Researchers developed new light-based manipulation method that could one day be used to mass produce light-based devices and electronic components

Researchers developed new light-based manipulation method that could one day be used to mass produce light-based devices and electronic components

GLASGOW, 10-Nov-2017 — /EuropaWire/ — An international team of researchers has developed a new light-based manipulation method that could one day be used to mass produce light-based devices and electronic components for smartphones, computers and other electronics.

Optical traps, which use light to hold and move small objects in liquid, are promising as a non-contact method to assemble electronic and optical devices. However, when using these traps for manufacturing applications, the liquid must be removed, a process that tends to displace any pattern or structure that has been formed using an optical trap.
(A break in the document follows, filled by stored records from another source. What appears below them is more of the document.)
(** The loop over a concatenation: the second part runs only when the
    first ends without error, from the map the first ends with. *)
Lemma RelationshipType_loop_app (pre post : list reflect.StructField) resolvers
    (fields : gmap string (graphql.Field FieldResolveFn Object)) s :
  RelationshipType_loop (pre ++ post) resolvers fields s =
  match RelationshipType_loop pre resolvers fields s with
  | (s', Val (fields', None)) => RelationshipType_loop post resolvers fields' s'
  | outcome => outcome
  end.
Proof.
  revert fields. induction pre as [|f pre IH]; intros fields; [done|].
  rewrite <- app_comm_cons.
  destruct (relationship_cases f resolvers s) as [H|[H|[[fld H]|H]]].
  - rewrite !(RelationshipType_loop_rejected _ _ _ _ _ H). apply IH.
  - by rewrite !(RelationshipType_loop_unknown _ _ _ _ _ H).
  - rewrite !(RelationshipType_loop_accepted _ _ _ _ _ _ H). apply IH.
  - by rewrite !(RelationshipType_loop_panic _ _ _ _ _ H).
Qed.

(** The three outcomes of the loop. *)
Lemma RelationshipType_loop_outcomes (fs : list reflect.StructField) resolvers
    (fields : gmap string (graphql.Field FieldResolveFn Object)) s :
  ((exists fields', RelationshipType_loop fs resolvers fields s = (s, Val (fields', nil))) /\
   forall f, f ∈ fs ->
     relationship f resolvers s = (s, Val (nil, Some errorNotRelationshipType)) \/
     exists fld, relationship f resolvers s = (s, Val (Some fld, nil))) \/
  ((exists fields', RelationshipType_loop fs resolvers fields s =
                     (s, Val (fields', Some errorUnknownFieldType))) /\
   exists f, f ∈ fs /\
     relationship f resolvers s = (s, Val (nil, Some errorUnknownFieldType))) \/
  (RelationshipType_loop fs resolvers fields s = (s, Panic) /\
   exists f, f ∈ fs /\ relationship f resolvers s = (s, Panic)).
Proof.
  revert fields. induction fs as [|f fs IH]; intros fields.
  { left. split; [by eexists|]. intros f Hin. by apply elem_of_nil in Hin. }
  assert (forall fields0 : gmap string (graphql.Field FieldResolveFn Object),
    (relationship f resolvers s = (s, Val (nil, Some errorNotRelationshipType)) \/
     exists fld, relationship f resolvers s = (s, Val (Some fld, nil))) ->
    RelationshipType_loop (f :: fs) resolvers fields s =
      RelationshipType_loop fs resolvers fields0 s ->
    ((exists fields', RelationshipType_loop (f :: fs) resolvers fields s =
                       (s, Val (fields', nil))) /\
     forall f', f' ∈ f :: fs ->
       relationship f' resolvers s = (s, Val (nil, Some errorNotRelationshipType)) \/
       exists fld, relationship f' resolvers s = (s, Val (Some fld, nil))) \/
    ((exists fields', RelationshipType_loop (f :: fs) resolvers fields s =
                       (s, Val (fields', Some errorUnknownFieldType))) /\
     exists f', f' ∈ f :: fs /\
       relationship f' resolvers s = (s, Val (nil, Some errorUnknownFieldType))) \/
    (RelationshipType_loop (f :: fs) resolvers fields s = (s, Panic) /\
     exists f', f' ∈ f :: fs /\ relationship f' resolvers s = (s, Panic))) as Hnext.
  { intros fields0 Hf ->.
    destruct (IH fields0) as [[Hok Hall]|[[Herr (f' & Hin & Hf')]|[Hp (f' & Hin & Hf')]]].
    - left. split; [done|]. intros f' Hin.
      apply elem_of_cons in Hin as [->|Hin]; [done|by apply Hall].
    - right. left. split; [done|]. exists f'. split; [by right|done].
    - right. right. split; [done|]. exists f'. split; [by right|done]. }
  destruct (relationship_cases f resolvers s) as [H|[H|[[fld H]|H]]].
  - apply (Hnext fields); [by left|]. by apply RelationshipType_loop_rejected.
  - right. left. rewrite (RelationshipType_loop_unknown _ _ _ _ _ H).
    split; [by eexists|]. exists f. split; [by left|done].
  - apply (Hnext (<[graphql.Name fld := fld]> fields)); [by eauto|].
    by apply RelationshipType_loop_accepted.
  - right. right. rewrite (RelationshipType_loop_panic _ _ _ _ _ H).
    split; [done|]. exists f. split; [by left|done].
Qed.

(** X13. On an entity whose instance is a struct, [RelationshipType]
    ends in one of three ways: without error, when [relationship]
    accepts or rejects as not a relationship every field; with the
    unknown-type error, the only error it returns, when [relationship]
    returns it for some field; or with a panic, when [relationship]
    panics on some field. The store is as before in each. *)
Theorem RelationshipType_outcomes entity (fs : list reflect.StructField) resolvers s :
  entityFields entity = Some fs ->
  ((exists fields, RelationshipType entity resolvers s = (s, Val (fields, nil))) /\
   forall f, f ∈ fs ->
     relationship f resolvers s = (s, Val (nil, Some errorNotRelationshipType)) \/
     exists fld, relationship f resolvers s = (s, Val (Some fld, nil))) \/
  ((exists fields, RelationshipType entity resolvers s =
                    (s, Val (fields, Some errorUnknownFieldType))) /\
   exists f, f ∈ fs /\
     relationship f resolvers s = (s, Val (nil, Some errorUnknownFieldType))) \/
  (RelationshipType entity resolvers s = (s, Panic) /\
   exists f, f ∈ fs /\ relationship f resolvers s = (s, Panic)).
Proof.
  intros Hfs. rewrite RelationshipType_eq, Hfs.
  apply RelationshipType_loop_outcomes.
Qed.

(** X14. When [relationship] returns the unknown-type error for a
    field, [RelationshipType] stops there: it returns that error with
    the relationship fields of the fields before it, and does not visit
    the fields after it. *)
Theorem RelationshipType_stops_at_unknown (name description : string)
    (pre post : list reflect.StructField) f resolvers s
    (fields : gmap string (graphql.Field FieldResolveFn Object)) :
  RelationshipType (structEntity name pre description) resolvers s =
    (s, Val (fields, nil)) ->
  relationship f resolvers s = (s, Val (nil, Some errorUnknownFieldType)) ->
  RelationshipType (structEntity name (pre ++ f :: post) description) resolvers s =
    (s, Val (fields, Some errorUnknownFieldType)).
Proof.
  rewrite !RelationshipType_eq. simpl. intros Hpre Hf.
  rewrite RelationshipType_loop_app, Hpre.
  by apply RelationshipType_loop_unknown.
Qed.

(** The map a loop ends with, error or not: every entry was there at
    the start or is a field [relationship] built for a field of the
    struct, under the name of that field. *)
Lemma RelationshipType_loop_fields (fs : list reflect.StructField) resolvers s s'
    (fields fields' : gmap string (graphql.Field FieldResolveFn Object)) (e : error) :
  RelationshipType_loop fs resolvers fields s = (s', Val (fields', e)) ->
  forall n fld, fields' !! n = Some fld ->
    fields !! n = Some fld \/
    graphql.Name fld = n /\
    exists f, f ∈ fs /\ relationship f resolvers s = (s, Val (Some fld, nil)).
Proof.
  revert fields. induction fs as [|f fs IH]; intros fields HR n fld Hn.
  { injection HR as _ <- _. by left. }
  destruct (relationship_cases f resolvers s) as [H|[H|[[fld0 H]|H]]].
  - rewrite (RelationshipType_loop_rejected _ _ _ _ _ H) in HR.
    destruct (IH _ HR n fld Hn) as [|(? & f' & ? & ?)]; [by left|].
    right. split; [done|]. exists f'. split; [by right|done].
  - rewrite (RelationshipType_loop_unknown _ _ _ _ _ H) in HR.
    injection HR as _ <- _. by left.
  - rewrite (RelationshipType_loop_accepted _ _ _ _ _ _ H) in HR.
    destruct (IH _ HR n fld Hn) as [Hin|(? & f' & ? & ?)].
    + rewrite lookup_insert in Hin. case_decide as Heq; [|by left].
      injection Hin as <-. right. split; [done|]. exists f. split; [by left|done].
    + right. split; [done|]. exists f'. split; [by right|done].
  - by rewrite (RelationshipType_loop_panic _ _ _ _ _ H) in HR.
Qed.

(** X15. Every field in the map [RelationshipType] returns, with or
    without error, is stored under its own name, is a field that
    [relationship] built for a field of the struct, and has the type of
    a registered object or of a list: never a scalar. *)
Theorem RelationshipType_fields_are_relationships entity
    (fs : list reflect.StructField) resolvers s s'
    (fields : gmap string (graphql.Field FieldResolveFn Object)) (e : error) :
  entityFields entity = Some fs ->
  RelationshipType entity resolvers s = (s', Val (fields, e)) ->
  forall n fld, fields !! n = Some fld ->
    graphql.Name fld = n /\
    (exists f, f ∈ fs /\ relationship f resolvers s = (s, Val (Some fld, nil))) /\
    ((exists o, graphql.Type_ fld = graphql.ObjectType (Some o)) \/
     (exists o, graphql.Type_ fld = graphql.NewList (graphql.ObjectType o))).
Proof.
  intros Hfs HR n fld Hn. rewrite RelationshipType_eq, Hfs in HR.
  destruct (RelationshipType_loop_fields _ _ _ _ _ _ _ HR n fld Hn)
    as [Hempty|(Hname & f & Hin & Hf)]; [by rewrite lookup_empty in Hempty|].
  split; [done|]. split; [by eauto|].
  rewrite relationship_eq in Hf. cbv zeta in Hf.
  repeat case_match; simplify_eq; simpl; eauto.
Qed.

(** The map a loop ends with when it ends without error: under each
    name, the field of the last struct field that [relationship] builds
    one for under that name. *)
Lemma RelationshipType_loop_last (fs : list reflect.StructField) resolvers s s'
    (fields fields' : gmap string (graphql.Field FieldResolveFn Object)) :
  RelationshipType_loop fs resolvers fields s = (s', Val (fields', nil)) ->
  forall n,
    fields' !! n =
    match last (omap (relationshipEntry resolvers s n) fs) with
    | Some fld => Some fld
    | None => fields !! n
    end.
Proof.
  revert fields. induction fs as [|f fs IH]; intros fields HR n.
  { by injection HR as _ <-. }
  rewrite last_omap_cons. unfold relationshipEntry at 2.
  destruct (relationship_cases f resolvers s) as [H|[H|[[fld0 H]|H]]]; rewrite H; simpl.
  - rewrite (RelationshipType_loop_rejected _ _ _ _ _ H) in HR.
    rewrite (IH _ HR n). by case_match.
  - by rewrite (RelationshipType_loop_unknown _ _ _ _ _ H) in HR.
  - rewrite (RelationshipType_loop_accepted _ _ _ _ _ _ H) in HR.
    rewrite (IH _ HR n). case_match; [done|].
    rewrite lookup_insert. by case_decide; case_bool_decide.
  - by rewrite (RelationshipType_loop_panic _ _ _ _ _ H) in HR.
Qed.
In The Optical Society (OSA) journal Optics Express, researchers in Steven Neale’s Micromanipulation Research Group  at the University of Glasgow in Scotland detail their method for using an advanced optical trapping approach known as optoelectronic tweezers to assemble electrical contacts. Thanks to an innovative freeze-drying method developed by Shuailong Zhang, a member of Neale’s research group, the liquid could be removed without disturbing the assembled components.
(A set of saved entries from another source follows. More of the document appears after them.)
(** * financelake dashboard: the retrieval-validation-derivation pipeline

    A shallow embedding of [dashboard/data_fetcher.py] ([fetch_stock_data])
    and of the derivation part of [dashboard/callbacks.py] ([update_charts]),
    together with the pandas and requests operations the two functions call.

    Modelling conventions.
    - Python exceptions are values of [exn]; a computation is a function
      from the log printed so far to an [outcome] and the new log.
    - A float64 cell is an [fval]: a rational in lowest terms, an infinity
      or NaN, and the arithmetic of the frames is exact: what is stated
      of means and variances holds up to the rounding of float64.  Where
      rounding is the point (the daily returns of line 100), the column
      is embedded a second time over the kernel's binary64 floats
      ([Binary64]).
    - The square root used by [Series.rolling(...).std()] is a parameter,
      the rationals not being closed under it.
    - [print] is total in [DataFetcher]: the stream encodes every text.
      [Stdout] has the same function over a stream that may refuse a
      line, [print] then raising [UnicodeEncodeError].
    - [Domain] names the payload values on which the parsers of pandas
      and their model here agree for certain: the statements about
      values are restricted to them. *)

From Stdlib Require Import List String Ascii Bool Arith ZArith QArith Qcanon Lia.
From Stdlib Require PrimFloat FloatAxioms.
Import ListNotations.
Close Scope Qc_scope.
Close Scope Q_scope.
Open Scope string_scope.
Open Scope nat_scope.
Open Scope list_scope.

(** ** float64 values, exact *)

Module Float.
Local Open Scope Q_scope.

Inductive fval : Type :=
| Fin (q : Q)
| PInf
| NInf
| NaN.

Definition of_Z (z : Z) : fval := Fin (inject_Z z).
Definition of_nat (n : nat) : fval := of_Z (Z.of_nat n).

Definition isnan (x : fval) : bool :=
  match x with NaN => true | _ => false end.

Definition is_finite (x : fval) : bool :=
  match x with Fin _ => true | _ => false end.

Definition fneg (x : fval) : fval :=
  match x with
  | Fin q => Fin (Qred (- q))
  | PInf => NInf
  | NInf => PInf
  | NaN => NaN
  end.

Definition fadd (x y : fval) : fval :=
  match x, y with
  | NaN, _ | _, NaN => NaN
  | Fin a, Fin b => Fin (Qred (a + b))
  | PInf, NInf | NInf, PInf => NaN
  | PInf, _ | _, PInf => PInf
  | NInf, _ | _, NInf => NInf
  end.

Definition fsub (x y : fval) : fval := fadd x (fneg y).

Definition signed_inf (positive : bool) : fval :=
  if positive then PInf else NInf.

(** Sign of a value: [Some true] positive, [Some false] negative,
    [None] zero or NaN. *)
Definition sign (x : fval) : option bool :=
  match x with
  | Fin q => match (q ?= 0)%Q with
             | Gt => Some true
             | Lt => Some false
             | Eq => None
             end
  | PInf => Some true
  | NInf => Some false
  | NaN => None
  end.

Definition fmul (x y : fval) : fval :=
  match x, y with
  | NaN, _ | _, NaN => NaN
  | Fin a, Fin b => Fin (Qred (a * b))
  | _, _ =>
      match sign x, sign y with
      | Some s, Some t => signed_inf (Bool.eqb s t)
      | _, _ => NaN            (* 0 * inf *)
      end
  end.

Definition fdiv (x y : fval) : fval :=
  match x, y with
  | NaN, _ | _, NaN => NaN
  | Fin a, Fin b =>
      if Qeq_bool b 0
      then match sign x with
           | Some s => signed_inf s       (* a / 0, a <> 0 *)
           | None => NaN                  (* 0 / 0 *)
           end
      else Fin (Qred (a / b))
  | Fin _, _ => Fin 0                     (* finite / inf *)
  | _, Fin _ =>
      match sign x, sign y with
      | Some s, Some t => signed_inf (Bool.eqb s t)
      | Some s, None => signed_inf s      (* inf / 0 *)
      | _, _ => NaN
      end
  | _, _ => NaN                           (* inf / inf *)
  end.

(** Left-to-right sum, as an accumulation loop computes it. *)
Definition fsum (xs : list fval) : fval := fold_left fadd xs (Fin 0).

Section Sqrt.
(** Square root on the non-negative rationals. *)
Variable sqrtQ : Q -> Q.

Definition fsqrt (x : fval) : fval :=
  match x with
  | Fin q => if Qle_bool 0 q then Fin (sqrtQ q) else NaN
  | PInf => PInf
  | NInf => NaN
  | NaN => NaN
  end.
End Sqrt.

End Float.
Export Float.

(** ** Python values: strings, JSON documents, exceptions *)

Module Py.

(** [str.upper], on ASCII letters. *)
Definition upper_ascii (c : ascii) : ascii :=
  let n := nat_of_ascii c in
  if (97 <=? n) && (n <=? 122) then ascii_of_nat (n - 32) else c.

Fixpoint upper (s : string) : string :=
  match s with
  | EmptyString => EmptyString
  | String c s' => String (upper_ascii c) (upper s')
  end.

Definition mem (s : string) (l : list string) : bool :=
  existsb (String.eqb s) l.

(** A document as [response.json()] returns it: [None], [bool], a number,
    [str], [list] or [dict] (keys in insertion order). *)
#[local] Unset Elimination Schemes.
Inductive json : Type :=
| JNull
| JBool (b : bool)
| JNum (q : Q)
| JStr (s : string)
| JList (l : list json)
| JDict (kv : list (string * json)).
#[local] Set Elimination Schemes.

Definition record : Type := list (string * json).

(** [d.get(key)]: the first binding of [key]. *)
Fixpoint dict_get (key : string) (d : record) : option json :=
  match d with
  | [] => None
  | (k, v) :: d' => if String.eqb key k then Some v else dict_get key d'
  end.

(** [key in d]. *)
Definition dict_has (key : string) (d : record) : bool :=
  match dict_get key d with Some _ => true | None => false end.

Definition keys (d : record) : list string := map fst d.

(** The exception classes the pipeline can meet.  All derive from
    [Exception]. *)
Inductive exn : Type :=
| ConnectionError          (* requests: unreachable host *)
| ConnectTimeout           (* requests: timeout while connecting *)
| ReadTimeout              (* requests: timeout while reading *)
| TooManyRedirects
| HTTPError                (* raise_for_status *)
| RequestsJSONDecodeError  (* requests.exceptions.JSONDecodeError *)
| JSONDecodeError          (* json.JSONDecodeError *)
| UnicodeDecodeError
| AttributeError
| KeyError
| TypeError
| ValueError
| DataError                (* pandas.errors.DataError *)
| UnicodeEncodeError       (* print: text the stream cannot encode *)
| RuntimeError.

Inductive pyclass : Type :=
| cls_HTTPError
| cls_RequestException
| cls_json_JSONDecodeError
| cls_requests_JSONDecodeError
| cls_Exception.

Definition isinstance (e : exn) (c : pyclass) : bool :=
  match c, e with
  | cls_Exception, _ => true
  | cls_HTTPError, HTTPError => true
  | cls_RequestException,
    (ConnectionError | ConnectTimeout | ReadTimeout | TooManyRedirects
     | HTTPError | RequestsJSONDecodeError) => true
  | cls_json_JSONDecodeError, (JSONDecodeError | RequestsJSONDecodeError) => true
  | cls_requests_JSONDecodeError, RequestsJSONDecodeError => true
  | _, _ => false
  end.

(** *** Computations: printed log and exceptions *)

Inductive outcome (A : Type) : Type :=
| Returned (a : A)
| Raised (e : exn).
Arguments Returned {A} a.
Arguments Raised {A} e.

Section Monad.
(** The type of printed lines. *)
Variable msg : Type.

Definition M (A : Type) : Type := list msg -> outcome A * list msg.

Definition ret {A} (a : A) : M A := fun log => (Returned a, log).

Definition raise {A} (e : exn) : M A := fun log => (Raised e, log).

Definition bind {A B} (c : M A) (f : A -> M B) : M B :=
  fun log =>
    match c log with
    | (Returned a, log') => f a log'
    | (Raised e, log') => (Raised e, log')
    end.

Definition print (m : msg) : M unit := fun log => (Returned tt, log ++ [m]).

(** [try: body  except c1 as e: h1  except c2 as e: h2 ...]: the first
    clause whose class the exception is an instance of handles it; with
    no such clause the exception propagates. *)
Fixpoint dispatch {A} (handlers : list (pyclass * (exn -> M A))) (e : exn) : M A :=
  match handlers with
  | [] => raise e
  | (c, h) :: rest => if isinstance e c then h e else dispatch rest e
  end.

Definition try_except {A} (body : M A) (handlers : list (pyclass * (exn -> M A))) : M A :=
  fun log =>
    match body log with
    | (Returned a, log') => (Returned a, log')
    | (Raised e, log') => dispatch handlers e log'
    end.

(** A conditional statement without [else]. *)
Definition when (b : bool) (c : M unit) : M unit := if b then c else ret tt.

(** [for x in xs: s = f(s, x)]. *)
Fixpoint for_each {S X} (xs : list X) (f : S -> X -> M S) (s : S) : M S :=
  match xs with
  | [] => ret s
  | x :: xs' => bind (f s x) (for_each xs' f)
  end.
End Monad.

Arguments ret {msg A} a.
Arguments raise {msg A} e.
Arguments bind {msg A B} c f.
Arguments print {msg} m.
Arguments dispatch {msg A} handlers e.
Arguments try_except {msg A} body handlers.
Arguments when {msg} b c.
Arguments for_each {msg S X} xs f s.

End Py.
Export Py.

Declare Scope py_scope.
Delimit Scope py_scope with py.
Notation "x <- c ;; k" := (bind c (fun x => k))
  (at level 61, c at next level, right associativity) : py_scope.
Notation "c ;; k" := (bind c (fun _ => k))
  (at level 61, right associativity) : py_scope.
Open Scope py_scope.

(** ** pandas: the operations the two functions call *)

Module Pandas.

(** *** Parsing of cell contents *)

Definition digit (c : ascii) : option nat :=
  let n := nat_of_ascii c in
  if (48 <=? n) && (n <=? 57) then Some (n - 48) else None.

(** Value of a non-empty string of decimal digits. *)
Fixpoint digits_from (acc : nat) (s : string) : option nat :=
  match s with
  | EmptyString => Some acc
  | String c s' =>
      match digit c with
      | Some d => digits_from (10 * acc + d) s'
      | None => None
      end
  end.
“The forces formed by these optoelectronic tweezers have been compared to Star-Trek like tractor beams that can move objects through a medium with nothing touching them,” said Neale. “This conjures up images of assembly lines with no robotic arms. Instead, discrete components assemble themselves almost magically as they are guided by the patterns of light.”
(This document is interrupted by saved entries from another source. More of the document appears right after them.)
(** * Qwen proxy: dispatch-and-failover core

    A shallow embedding of [src/utils/request.js] (the two-phase request
    dispatcher), of [src/utils/data-persistence.js] (the persistence
    store, in both versions the repository carries) and of the start-up
    configuration ([src/utils/pre-config.js], the seeding of accounts),
    with the properties of the specification, and further properties of
    the code, stated and proved over it.

    Conventions of the embedding
    - An [async] function is a state transformer: every [await] in the
      sources is on a call whose effects are finished when it resumes, and
      one dispatch is followed from start to end (interleaving of several
      dispatches is not modelled).
    - A JavaScript exception is the [Thrown] form of [outcome]; state
      changes made before the throw stay.
    - The log is part of the state; a log line keeps its level, its tag and
      the interpolated error message, not the fixed text around it. *)

From stdpp Require Import base option list gmap strings pretty.
From Stdlib Require Import ZArith Ascii String List Lia.
Import ListNotations.
Local Open Scope string_scope.

(** ** JavaScript values, errors and outcomes *)

(** The part of the JavaScript value universe the sources inspect. *)
#[warnings="-register-all"]
Inductive JsVal : Type :=
| JUndefined
| JNull
| JBool (b : bool)
| JNum (n : Z)
| JStr (s : string)
| JObj (fields : list (string * JsVal)).

(** An [Error] object: the optional [code] property and the [message]. *)
Record Error : Type := mkError { code : option string; message : string }.

(** [new Error(msg)] *)
Definition new_Error (msg : string) : Error := mkError None msg.

(** The [TypeError] raised by a property access on [null] or [undefined]. *)
Definition TypeError (prop : string) : Error :=
  mkError None ("Cannot read properties of null or undefined (reading '" ++ prop ++ "')").

(** The result of running a piece of code: normal completion or an exception. *)
Inductive outcome (A : Type) : Type :=
| Returned (a : A)
| Thrown (e : Error).
Arguments Returned {A} a.
Arguments Thrown {A} e.

(** JavaScript truthiness. *)
Definition truthy (v : JsVal) : bool :=
  match v with
  | JUndefined | JNull => false
  | JBool b => b
  | JNum n => negb (n =? 0)%Z
  | JStr s => negb (String.eqb s "")
  | JObj _ => true
  end.

(** Own-property lookup in an object literal. *)
Fixpoint assoc (k : string) (fs : list (string * JsVal)) : JsVal :=
  match fs with
  | [] => JUndefined
  | (k', v) :: rest => if String.eqb k k' then v else assoc k rest
  end.

(** [v.k]: throws on [null] and [undefined], is [undefined] on the other
    primitives. *)
Definition get_prop (k : string) (v : JsVal) : outcome JsVal :=
  match v with
  | JUndefined | JNull => Thrown (TypeError k)
  | JObj fs => Returned (assoc k fs)
  | _ => Returned JUndefined
  end.

(** [v?.k]: optional chaining never throws. *)
Definition get_prop_opt (k : string) (v : JsVal) : JsVal :=
  match v with
  | JObj fs => assoc k fs
  | _ => JUndefined
  end.

(** [hay.includes(needle)] on strings. *)
Fixpoint includes (hay needle : string) : bool :=
  String.prefix needle hay
  || match hay with
     | EmptyString => false
     | String _ rest => includes rest needle
     end.

(** A nullable string (a proxy URL): [None] is [null]/[undefined]. *)
Definition truthy_str (p : option string) : bool :=
  match p with
  | Some s => negb (String.eqb s "")
  | None => false
  end.

(** ** A state-and-exception monad *)

Definition M (S A : Type) : Type := S -> outcome A * S.

Definition ret {S A} (a : A) : M S A := fun s => (Returned a, s).

Definition throw {S A} (e : Error) : M S A := fun s => (Thrown e, s).

Definition bind {S A B} (m : M S A) (k : A -> M S B) : M S B :=
  fun s =>
    match m s with
    | (Returned a, s') => k a s'
    | (Thrown e, s') => (Thrown e, s')
    end.

(** [try { m } catch (error) { h error }] *)
Definition try_catch {S A} (m : M S A) (h : Error -> M S A) : M S A :=
  fun s =>
    match m s with
    | (Returned a, s') => (Returned a, s')
    | (Thrown e, s') => h e s'
    end.

Definition lift_outcome {S A} (o : outcome A) : M S A := fun s => (o, s).

Definition modify {S} (f : S -> S) : M S unit := fun s => (Returned tt, f s).

Declare Scope js_scope.
Delimit Scope js_scope with js.
Notation "x <- m ;; k" := (bind m (fun x => k))
  (at level 100, m at next level, right associativity) : js_scope.
Notation "m ;;; k" := (bind m (fun _ => k))
  (at level 100, right associativity) : js_scope.

(** The computation [m] never changes the part [f] of the state. *)
Definition preserves {S A B : Type} (f : S -> B) (m : M S A) : Prop :=
  forall s, f (snd (m s)) = f s.

(** Control leaving one iteration of a retry loop. *)
Inductive ctl (A : Type) : Type :=
| CReturn (a : A)      (* [return a] *)
| CNext                (* [continue], or the end of the loop body *)
| CBreak.              (* [break] *)
Arguments CReturn {A} a.
Arguments CNext {A}.
Arguments CBreak {A}.

Inductive LogLevel : Type := LError | LWarn | LInfo | LSuccess | LNetwork.

(** ** The request dispatcher ([src/utils/request.js]) *)

Module Request.

(** What [accountManager.getNextAccount()] yields. *)
Record AccountInfo : Type := mkAccountInfo { token : string; email : string }.

(** The interface of [./account.js] the dispatcher consumes. The module is
    a collaborator outside this core; its state is abstract. *)
Class AccountManager (AM : Type) : Type := {
  getNextAccount : AM -> option AccountInfo * AM;
  getProxyForAccount : string -> AM -> option string * AM;
  handleNetworkFailure : string -> string -> AM -> AM
}.

(** An axios response: HTTP status and body. *)
Record Response : Type := mkResponse { status : Z; data : JsVal }.

(** How one [axios.post] settles. *)
Inductive PostOutcome : Type :=
| Resolved (r : Response)
| Rejected (e : Error).

(** The two upstream calls with what they send. *)
Inductive Endpoint : Type :=
| NewChat (model : JsVal)                       (* POST /api/v2/chats/new *)
| Completions (chat_id : JsVal) (body : JsVal). (* POST /api/v2/chat/completions?chat_id=.. *)

(** The fields of [requestConfig] that vary. *)
Record RequestConfig : Type := mkConfig {
  authorization : string;
  responseType : option string;
  agent : option string          (* the proxy of [httpAgent]/[httpsAgent], if set *)
}.

Inductive Event : Type :=
| EvGetNextAccount (res : option AccountInfo)
| EvGetProxyForAccount (em : string) (res : option string)
| EvHandleNetworkFailure (em : string) (proxy : string)
| EvPost (ep : Endpoint) (cfg : RequestConfig) (res : PostOutcome)
| EvLog (lvl : LogLevel) (tag : string) (msg : string).

(** The state one dispatch runs in: the account manager, the number of
    POSTs issued so far, and what happened, newest event first. *)
Record World (AM : Type) : Type := mkWorld {
  am : AM;
  posts : nat;
  trace : list Event
}.
Arguments mkWorld {AM} _ _ _.
Arguments am {AM} _.
Arguments posts {AM} _.
Arguments trace {AM} _.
The researchers demonstrated the technique by assembling a pattern of tiny solder beads with an optical trap, removing the liquid, and then heating the pattern to fuse the beads together, forming electrical connections. They used the solder beads to demonstrate that in the future, these microparticles could be assembled and fused to create electrical connections.

“Optoelectronic tweezers are cost-effective and allow parallel micromanipulation of particles,” said Zhang, who is now at the University of Toronto in Canada. “In principle, we can move 10,000 beads at the same time. Combining this with our freeze-drying approach creates a very inexpensive platform that is suitable for use in mass production.”

The new technique could offer an alternative way to make the circuit boards that connect the components found in most of today’s electronics. Most such devices are currently made using automated machines that pick up tiny parts, place them onto the circuit board and solder them into place. This process requires an expensive motorized stage to position the board and a costly high-precision robotic arm to pick up and place the tiny parts onto the device. The cost of these micromanipulation systems continues to rise as the shrinking size of electronics increases precision requirements.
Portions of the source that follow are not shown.